Lemma performAllOnGroup_run cs :
  forall this w n,
    tracksInvariant this ->
    countWarnings (console w) = n ->
    tracksInvariant (snd (fst (performAllOnGroup defaults cs this w))) /\
    countWarnings (console (snd (performAllOnGroup defaults cs this w))) = n /\
    (wellFormed this -> Forall (fun c => namesProto c = false) cs ->
     wellFormed (snd (fst (performAllOnGroup defaults cs this w))) /\
     Forall (fun e => e <> TypeError)
            (fst (fst (performAllOnGroup defaults cs this w))) /\
     (length (JsObject.own (TrackGroup.tracks
                (snd (fst (performAllOnGroup defaults cs this w))))) +
      length (fst (fst (performAllOnGroup defaults cs this w))) =
      length (JsObject.own (TrackGroup.tracks this)) +
      length (filter isNewTrack cs))%nat).
Proof.
  induction cs as [|c cs IH]; intros this w n Hinv Hw.
  - cbn. split; [exact Hinv|]. split; [exact Hw|]. intros Hwf _.
    split; [exact Hwf|]. split; [constructor | lia].
  - destruct (performOnGroup_step c this w n Hinv Hw) as (Hi & Hw' & Hrest).
    cbn [performAllOnGroup]. unfold bind, ret.
    destruct (performOnGroup defaults c this w) as [[err this1] w1].
    cbn [fst snd] in *.
    destruct (IH this1 w1 n Hi Hw') as (Hi2 & Hw2 & Hrest2).
    destruct (performAllOnGroup defaults cs this1 w1) as [[errs this2] w2].
    cbn [fst snd] in *.
    split; [exact Hi2|]. split; [exact Hw2|]. intros Hwf Hcs.
    inversion Hcs as [|x l Hc Hl]; subst.
    destruct (Hrest Hwf Hc) as (Hwf1 & Ht & Hlen).
    destruct (Hrest2 Hwf1 Hl) as (Hwf2 & Hf2 & Hlen2).
    split; [exact Hwf2|]. split.
    + destruct err; [constructor; [congruence|]|]; assumption.
    + cbn [filter]. destruct (isNewTrack c), err; cbn [length]; lia.
Qed.

End GroupPrograms.

Lemma new_tracksInvariant name destination source w :
  tracksInvariant (fst (TrackGroup.new name destination source w)).
Proof.
  assert (Hmem : forall k g g', k = name ->
            memberOf (TrackGroup.mk name destination source g
                        (JsObject.mk [] None))
              (k, TrackSingle.mk name g source g' 1 (Some source) None false)).
  { intros k g g' ->. repeat split; cbn; rewrite ?Nat.eqb_refl;
      discriminate || reflexivity. }
  unfold tracksInvariant. cbn -[JsObject.set]. unfold JsObject.set.
  destruct (String.eqb_spec name "__proto__") as [Hp|Hp];
    cbn [JsObject.own JsObject.proto TrackGroup.tracks JsObject.empty].
  - split; [constructor|]. apply (Hmem "__proto__"). symmetry. exact Hp.
  - split; [|exact I]. apply Forall_define; [constructor|].
    apply (Hmem name). reflexivity.
Qed.

Lemma groupProgram_run defaults name destination source cs w :
  groupProgram defaults name destination source cs w =
  performAllOnGroup defaults cs
    (fst (TrackGroup.new name destination source w))
    (snd (TrackGroup.new name destination source w)).
Proof. reflexivity. Qed.

Lemma new_group_console name destination source w :
  console (snd (TrackGroup.new name destination source w)) = console w.
Proof. reflexivity. Qed.

Lemma new_group_length name destination source w :
  name <> "__proto__" ->
  length (JsObject.own (TrackGroup.tracks
            (fst (TrackGroup.new name destination source w)))) = 1%nat.
Proof.
  intros Hp. cbn -[JsObject.set]. unfold JsObject.set.
  destruct (String.eqb_spec name "__proto__"); [contradiction|].
  cbn [JsObject.own JsObject.empty TrackGroup.tracks]. apply define_length.
  reflexivity.
Qed.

» GOAL OF THE EXERCISE
Where a line of the listing includes the word "intros", it counts; say how many such lines there are and nothing more.

» SOLUTION
5